CLMT strengthens portfolio with the acquisition of a second logistics property for RM39.7 million
Plans to convert the property into a temperature-controlled distribution centre
Kuala Lumpur, 15 May 2023 – CapitaLand Malaysia REIT Management Sdn. Bhd. (CMRM), the manager of CapitaLand Malaysia Trust (CLMT), is pleased to announce today that MTrustee Berhad, the Trustee of CLMT, has entered into a sale and purchase agreement to acquire a freehold logistics warehouse (the Logistics Property) located at the Hicom-Glenmarie Industrial Park in Shah Alam, Selangor (the Proposed Acquisition). The purchase price for the Proposed Acquisition is RM39.7 million, negotiated on a willing-buyer willing-seller basis, is in line with the independent market valuation of RM40.4 million commissioned by the Trustee.
In tandem with the Proposed Acquisition, CMRM has also executed a Letter of Offer with a reputable international luxury fashion retailer (the Prospective Tenant) to fully lease the building for ten years. The new lease is expected to commence in the first half of 2024 and will generate a gross rental income of RM3.5 million per annum with an approximate yield of 6.5%, providing CLMT with a stable income stream. The Proposed Acquisition will contribute positively to CLMT’s income upon the commencement of the lease in financial year 2024.
Under the agreement, CMRM will also undertake a convert-to-suit exercise and transform the Logistics Property into a temperature-controlled distribution centre at an estimated cost of RM14.6 million. Including the purchase price of RM39.7 million, CLMT’s total investment outlay of RM54.3 million will be fully funded by bank borrowings. Post-transaction, CLMT’s proforma gearing will increase from 44.3% to 44.8%, which remains below the regulatory limit of 50%. The completion of the Proposed Acquisition is expected to take place in the second half of 2023.
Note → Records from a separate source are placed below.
(** The node has children. *)
Lemma remove_inner gp lp (Q : () → view → Prop) :
  nd_children nd ≠ ∅ → match lp with None => top m [] = Some k | Some lp => ∃ p, parent_node m p k ∧ live v p lp end →
  (∀ v', Inv v' m' None → Q tt v') → wp (remove_node (gp, lp, Some lk)) v Q.
Proof.
  intros Hch Hpar HQ. pose proof (op_inv _ _ _ Hp) as HI. cbn. vlift; [done|]. vderef. vbind. apply wp_store. rewrite decide_False by done.
  apply (compress_spec v m k k lk _ (setValue sha256 nd None)); try done.
  - left. split; [done|]. apply map_choose in Hch as (x & e & He). exists x. eapply near_child_top; [done|by eexists].
  - split; try done.
    + apply (iv_applied _ _ _ _ _ _ HI).
    + intros l [n Hn]. cbn in Hn. apply lookup_insert_Some in Hn as [[<- _]|[_ Hn]]; by eexists.
    + intros l n Hl _ Hne. cbn. by rewrite lookup_insert_ne.
    + intros q Hq. by rewrite decide_False by naive_solver.
    + cbn. by rewrite lookup_insert_eq.
    + destruct Hnear as [H1 H2 H3 H4 H5]. split; cbn; [done|by rewrite lookup_delete_eq|by rewrite lookup_delete_eq|..].
      * intros x Hx. rewrite key_children. by apply H4.
      * intros x e He. rewrite key_children. by apply H5.
Qed.
Lemma extendIntoBuffer_agree b d d' val n r :
  ceil8b n = length b → k_length val ≠ 0 → length d' = length d → extendIntoBuffer (b ++ d) val (Z.of_nat n) = Some r →
  ∃ r', extendIntoBuffer (b ++ d') val (Z.of_nat n) = Some r' ∧ length r' = length (b ++ d) ∧ take (length b + length (k_value val)) r' = take (length b + length (k_value val)) r.
Proof.
  intros Hn Hv Hl. rewrite !extendIntoBuffer_split by done. destruct (Z.of_nat n mod 8 =? 0).
  - intros [= <-]. eexists. split; [done|]. rewrite !take_app_add, !length_app. unfold copy_into. rewrite !length_app, !length_take, !length_drop, Hl. split; [lia|]. f_equal.
    destruct (decide (length (k_value val) ≤ length d)%nat).
    + rewrite (take_ge (k_value val)) by lia. by rewrite !take_app_length.
    + rewrite !(drop_ge _ (length (k_value val))) by lia. done.
  - destruct (b !! (length b - 1)%nat) as [last|]; [|done]. cbn [mbind option_bind]. destruct (k_value val !! 0%nat) as [first|]; [|done]. cbn [mbind option_bind].
    destruct (shiftCopy d _ _) as [rest|] eqn:E; [|done]. cbn [mbind option_bind]. intros [= <-]. destruct (shiftCopy_agree _ _ _ d' _ Hl E) as (r' & -> & H1 & H2). cbn [mbind option_bind].
    eexists. split; [done|]. rewrite !length_app, length_insert, H1. split; [done|].
    rewrite !take_app_add' by (by rewrite length_insert). by f_equal.
Qed.
(* ===== verification/MerkleProof.v ===== *)
(** * Proofs of keys (src/x/merkledb/proof.go, getProof of trie.go)

    A proof that a key has a value, or has none, is the list of the nodes on the way to
    the key, with the identifiers of their children.  Its receiver builds these nodes in
    a view over a new, empty database and compares the identifier of the root. *)
From S2P Require Import Prelude Ids Bytes MerkleKey MerkleCodec MerkleView.

Record ProofNode : Type := mkProofNode { pn_Key : Key; pn_ValueOrHash : option bytes; pn_Children : gmap Z ID }.
Record Proof : Type := mkProof { pr_Path : list ProofNode; pr_Key : Key; pr_Value : option bytes }.

Definition asProofNode (n : node) : ProofNode := mkProofNode (n_key n) (n_valueDigest n) (ch_id <$> nd_children n).

Definition is_some {A} (o : option A) : bool := match o with Some _ => true | None => false end.

(** [verifyProofPath] *)
Fixpoint verifyProofPath (proof : list ProofNode) (key : option Key) : option (option merkle_error) :=
  match proof with
  | [] => Some None
  | currentProofNode :: rest =>
      if hasPartialByte (pn_Key currentProofNode) && is_some (pn_ValueOrHash currentProofNode) then Some (Some ErrPartialByteLengthWithValue) else
      match rest with
      | [] => Some None
      | next :: _ =>
          ok ← match key with Some key => HasStrictPrefix key (pn_Key currentProofNode) | None => Some true end;
          if negb ok then Some (Some ErrProofNodeNotForKey) else
          ok ← HasStrictPrefix (pn_Key next) (pn_Key currentProofNode);
          if negb ok then Some (Some ErrNonIncreasingProofNodes) else verifyProofPath rest key
      end
  end.

(** [hashValue] is the method [HashValue] of the argument [hasher]. *)
Definition valueOrHashMatches (hashValue : bytes → ID) (value valueOrHash : option bytes) : bool :=
  match value, valueOrHash with
  | None, None => true
  | Some value, Some digest =>
      if Z.of_nat (length value) <? HashLength then bool_decide (value = digest) else bool_decide (id_bytes (hashValue value) = digest)
  | _, _ => false
  end.

Section Proofs.
Context (tokenSize : Z) (sha256 : bytes → ID) (parent : Trie).
Context {RZ : MapRange Z} {RK : MapRange Key} (try_acquire : Key → option bytes).

(** ** Adding the nodes of a path to a view *)

(** A child of a node of the path that lies outside the range. *)
Definition add_child (l : loc) (key : Key) (less greater : option Key) (entry : Z * ID) : VM unit :=
  let '(index, childID) := entry in
  n ← deref l;
  let compressedKey := match nd_children n !! index with Some existingChild => ch_compressedKey existingChild | None => emptyKey end in
  childKey ← vlift (Extend key [ToToken index tokenSize; compressedKey]);
  if match less with Some k => Key_Less childKey k | None => false end || match greater with Some k => Greater childKey k | None => false end
  then store l (setChildEntry n index (mkChild compressedKey childID false)) else mret tt.

Fixpoint add_proof_children (l : loc) (key : Key) (less greater : option Key) (entries : list (Z * ID)) : VM unit :=
  match entries with
  | [] => mret tt
  | e :: entries => _ ← add_child l key less greater e; add_proof_children l key less greater entries
  end.

(** The nodes from the last to the first. *)
Fixpoint add_path (nodes : list ProofNode) (less greater : option Key) : VM unit :=
  match nodes with
  | [] => mret tt
  | proofNode :: nodes =>
      let key := pn_Key proofNode in
      if hasPartialByte key && is_some (pn_ValueOrHash proofNode) then vfail ErrPartialByteLengthWithValue else
      l ← insert tokenSize sha256 parent key None;
      n ← deref l;
      _ ← store l (mkNode (n_db n) (n_key n) (pn_ValueOrHash proofNode));
      _ ← (if negb (is_some less) && negb (is_some greater) then mret tt
           else add_proof_children l key less greater (map_range (pn_Children proofNode)));
      add_path nodes less greater
  end.

Definition addPathInfo (proofPath : list ProofNode) (insertChildrenLessThan insertChildrenGreaterThan : option Key) : VM unit :=
  add_path (reverse proofPath) insertChildrenLessThan insertChildrenGreaterThan.

(** ** Verification

    [parent] is the new database of [getStandaloneView]; its hasher is the default one,
    not the argument [hasher]. *)
Definition Proof_Verify (hashValue : bytes → ID) (proof : Proof) (expectedRootID : ID) (buffer : bytes) : option (result unit merkle_error) :=
  match last (pr_Path proof) with
  | None => Some (Err ErrEmptyProof)
  | Some lastNode =>
      err ← verifyProofPath (pr_Path proof) (Some (pr_Key proof));
      match err with
      | Some e => Some (Err e)
      | None =>
          if negb (hasPartialByte (pn_Key lastNode)) && bool_decide (pr_Key proof = pn_Key lastNode) && negb (valueOrHashMatches hashValue (pr_Value proof) (pn_ValueOrHash lastNode))
          then Some (Err ErrProofValueDoesntMatch) else
          if (hasPartialByte (pn_Key lastNode) || negb (bool_decide (pr_Key proof = pn_Key lastNode))) && is_some (pr_Value proof)
          then Some (Err ErrProofValueDoesntMatch) else
          v ← newView parent (mkViewChanges [] []);
          match v with
          | Err e => Some (Err e)
          | Ok v =>
              let provenKey := Some (pn_Key lastNode) in
              match (_ ← addPathInfo (pr_Path proof) provenKey provenKey; GetMerkleRoot tokenSize sha256 parent try_acquire buffer) v with
              | None => None
              | Some (Err e, _) => Some (Err e)
              | Some (Ok gotRootID, _) => Some (if bool_decide (expectedRootID = gotRootID) then Ok tt else Err ErrInvalidProof)
              end
          end
      end
  end.

(** ** Making a proof *)

(** The variables [proof.Path] and [closestNode]. *)
Definition visit_proof (vars : list ProofNode * option loc) (n : loc) : VM (list ProofNode * option loc) := nd ← deref n; mret (vars.1 ++ [asProofNode nd], Some n).

Definition getProof (keyBytes : bytes) : VM Proof :=
  rootl ← vget v_root;
  match rootl with
  | None => vfail ErrEmptyProof
  | Some root =>
      let key := ToKey keyBytes in
      vars ← visitPathToKey tokenSize parent key visit_proof ([], None);
      let '(path, closest) := vars : list ProofNode * option loc in
      match path with
      | [] => r ← deref root; mret (mkProof [asProofNode r] key None)
      | _ =>
          closestNode ← nonnil closest;
          cn ← deref closestNode;
          if decide (n_key cn = key) then mret (mkProof path key (nd_value cn)) else
          nextIndex ← vlift (Token key (k_length (n_key cn)) tokenSize);
          match nd_children cn !! nextIndex with
          | None => mret (mkProof path key None)
          | Some child =>
              childKey ← vlift (Extend (n_key cn) [ToToken nextIndex tokenSize; ch_compressedKey child]);
              childl ← getNode parent childKey (ch_hasValue child);
              childNode ← deref childl;
              mret (mkProof (path ++ [asProofNode childNode]) key None)
          end
      end
  end.

Definition GetProof (buffer key : bytes) : VM Proof :=
  _ ← applyValueChanges tokenSize sha256 parent try_acquire buffer;
  result ← getProof key;
  invalid ← isInvalid;
  if (invalid : bool) then vfail ErrInvalid else mret result.
End Proofs.
Lemma add_step v pl q pn qn (k : VM ()) (Q : () → view → Prop) :
  pview v pl → increasing ((q, pn) :: steps pl) → Forall step_ok ((q, pn) :: steps pl) → ends_with qn ((q, pn) :: steps pl) → vtoks ts qn → plain (q, pn) →
  (∀ v' l, pview v' ((q, pn, l) :: pl) → wp k v' Q) →
  wp (l ← insert tokenSize sha256 T (pn_Key pn) None; n ← deref l; _ ← store l (mkNode (n_db n) (n_key n) (pn_ValueOrHash pn));
      _ ← (if negb (is_some (Some (tkey qn))) && negb (is_some (Some (tkey qn))) then mret tt else add_proof_children tokenSize l (pn_Key pn) (Some (tkey qn)) (Some (tkey qn)) (map_range (pn_Children pn))); k) v Q.
Proof.
  intros Hpv Hinc Hok Hend Hqn Hpl HQ. apply Forall_cons in Hok as [(Hq & Hkey & Hidx) Hok']. cbn [fst snd] in Hq, Hkey, Hidx. rewrite Hkey.
  assert (∀ q', first_key pl = Some q' → vtoks ts q' ∧ q `prefix_of` q' ∧ q ≠ q') as Hfirst.
  { intros q' Hq'. destruct pl as [|[[q1 pn1] l1] pl]; [done|]. cbn in Hq'. simplify_eq. destruct Hinc as (Hp & Hne & _). apply Forall_cons in Hok' as [(Hv & _) _]. done. }
  vbind. eapply (insert_above v pl); [done|by eapply increasing_tail|done|done|intros q' Hq'; by apply Hfirst|]. intros l n v1 Hin. vbind. eapply wp_deref; [apply (ins_node_at _ _ _ _ _ _ Hin)|].
  vbind. apply wp_store. vbind. cbn [is_some negb andb]. set (n1 := mkNode (n_db n) (n_key n) (pn_ValueOrHash pn)).
  assert (∀ x, if decide (is_next q (first_key pl) x) then next_entry q (first_key pl) (nd_children n1 !! x) else nd_children n1 !! x = None) as Hn1.
  { intros x. pose proof (ins_child _ _ _ _ _ _ Hin x) as Hx. change (nd_children n1) with (nd_children n). destruct (first_key pl) as [q'|].
    - case_decide as Hd; [rewrite decide_True by (by exists q'); destruct Hx as (e & He & Hk); by exists q', e|]. rewrite decide_False; [done|]. intros (q1 & [= <-] & H1). done.
    - rewrite decide_False; [done|]. by intros (q1 & ? & _). }
  eapply (add_proof_children_spec l q qn (first_key pl) Hq Hqn Hfirst (λ x, step_last q pn pl qn x Hinc Hend) _ _ n1).
  - cbn. by rewrite lookup_insert_eq.
  - apply NoDup_map_range_keys.
  - intros x id Hx%elem_of_map_range. split; [apply Hidx; by eexists|apply Hn1].
  - intros n' Hk' Hd' Hch. cbn [v_heap set_heap v_next]. rewrite insert_insert_eq. eapply (HQ _ l). apply (pview_inserted v pl q pn l n v1 n' Hpv Hin Hq). rewrite map_range_to_map in Hch. split.
    + rewrite Hk'. apply (ins_key _ _ _ _ _ _ Hin).
    + by rewrite Hd'.
    + intros x Hno. specialize (Hch x). specialize (Hn1 x). rewrite decide_False in Hch, Hn1 by (intros (q' & H1 & H2); by apply (Hno q')). rewrite Hch, Hn1. unfold claimed. rewrite lookup_fmap. by destruct (pn_Children pn !! x).
    + intros q' x Hq' Hx. specialize (Hch x). specialize (Hn1 x). assert (is_next q (first_key pl) x) as Hix by (by exists q'). rewrite decide_True in Hch, Hn1 by done.
      destruct (Hch Hn1) as (q1 & e & Hq1 & He & Hke). simplify_eq. by exists e.
Qed.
The Logistics Property is a single-storey detached warehouse with an annexed three-storey office building and a built-up area of 84,755 square feet (sq ft). The Logistics Property is strategically located in Shah Alam, Klang Valley, a region known for its large concentration of logistics facilities and distribution centres. It enjoys excellent connectivity to major transport hubs such as Port Klang and the Kuala Lumpur International Airport via the North Klang Valley Expressway, ELITE Expressway, Guthrie Corridor Expressway and Federal Highway.
Mr Tan Choon Siang, CEO of CMRM, said: “Following our successful entry into Malaysia’s logistics market last year, we are pleased to strengthen our logistics presence with another acquisition in the highly attractive Hicom-Glenmarie Industrial Park, widely regarded as a prime hub for logistics and warehouses in the Klang Valley due to its proximity to major arterial highways. The Proposed Acquisition is a continuation of CLMT’s journey to drive sustainable growth and diversify income sources. It underscores our focus on executing and delivering on our growth initiatives to capture value in the fast-growing new economy sector and capitalise on the rising demand for high-quality logistics infrastructure in prime locations.”
“We are also pleased to deepen our relationship with the Prospective Tenant, currently an existing retail tenant, by converting the Property from a generic warehouse into a temperature-controlled distribution centre to meet their expanding business needs. The convert-to-suit exercise is a testament to our commitment to provide attractive real estate solutions for our tenants as they meet their growth aspirations and foster greater opportunities for us to work with CapitaLand’s network of over 200 retail tenants in Malaysia. This exercise will showcase our property development expertise as we drive value creation for CLMT to scale up its logistics footprint.”
Following the Proposed Acquisition, CLMT’s enlarged portfolio will consist of eight properties with the proportion of logistics properties increasing from 7.8% to 9.6% of the total net lettable area of approximately 4.4 million sq ft. Portfolio occupancy is expected to improve from 89.2% as at 31 March 2023 to 89.3% upon the commencement of the new lease in 2024.